--- RAW DATA ---

(** * Container convergence engine: lxdock/container.py and nomad/container.py

    A shallow embedding of the two [Container] classes of the repository
    (the [lxdock] package and its predecessor, the [nomad] package) and the
    properties of their lifecycle actions.

    The hypervisor daemon, the host, the guest and the resolution file are
    an explicit [World]; every call the code issues to one of them is
    recorded, in order, as an [Event].  Methods are computations in a small
    state-and-exception monad [M]. *)

From stdpp Require Import gmap strings list fin_maps pretty.
From Stdlib Require Import Ascii String ZArith Lia.

Open Scope Z_scope.
Open Scope nat_scope.

(** ** Python built-ins used by the source *)

Module Py.

(** [bool(s)] for a string: only the empty string is falsy. *)
Definition truthy (s : string) : bool :=
  match s with EmptyString => false | String _ _ => true end.

(** [s.startswith(p)]. *)
Definition startswith (s p : string) : bool := String.prefix p s.

(** [s.endswith('/')]. *)
Fixpoint endswith_sep (s : string) : bool :=
  match s with
  | EmptyString => false
  | String a EmptyString => bool_decide (a = "/"%char)
  | String _ s' => endswith_sep s'
  end.

Fixpoint take (n : nat) (s : string) : string :=
  match n, s with
  | S n', String a s' => String a (take n' s')
  | _, _ => EmptyString
  end.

---

(TASK) Print all the data exactly.

(PROBLEM SOLUTION)
(** * Container convergence engine: lxdock/container.py and nomad/container.py

    A shallow embedding of the two [Container] classes of the repository
    (the [lxdock] package and its predecessor, the [nomad] package) and the
    properties of their lifecycle actions.

    The hypervisor daemon, the host, the guest and the resolution file are
    an explicit [World]; every call the code issues to one of them is
    recorded, in order, as an [Event].  Methods are computations in a small
    state-and-exception monad [M]. *)

From stdpp Require Import gmap strings list fin_maps pretty.
From Stdlib Require Import Ascii String ZArith Lia.

Open Scope Z_scope.
Open Scope nat_scope.

(** ** Python built-ins used by the source *)

Module Py.

(** [bool(s)] for a string: only the empty string is falsy. *)
Definition truthy (s : string) : bool :=
  match s with EmptyString => false | String _ _ => true end.

(** [s.startswith(p)]. *)
Definition startswith (s p : string) : bool := String.prefix p s.

(** [s.endswith('/')]. *)
Fixpoint endswith_sep (s : string) : bool :=
  match s with
  | EmptyString => false
  | String a EmptyString => bool_decide (a = "/"%char)
  | String _ s' => endswith_sep s'
  end.

Fixpoint take (n : nat) (s : string) : string :=
  match n, s with
  | S n', String a s' => String a (take n' s')
  | _, _ => EmptyString
  end.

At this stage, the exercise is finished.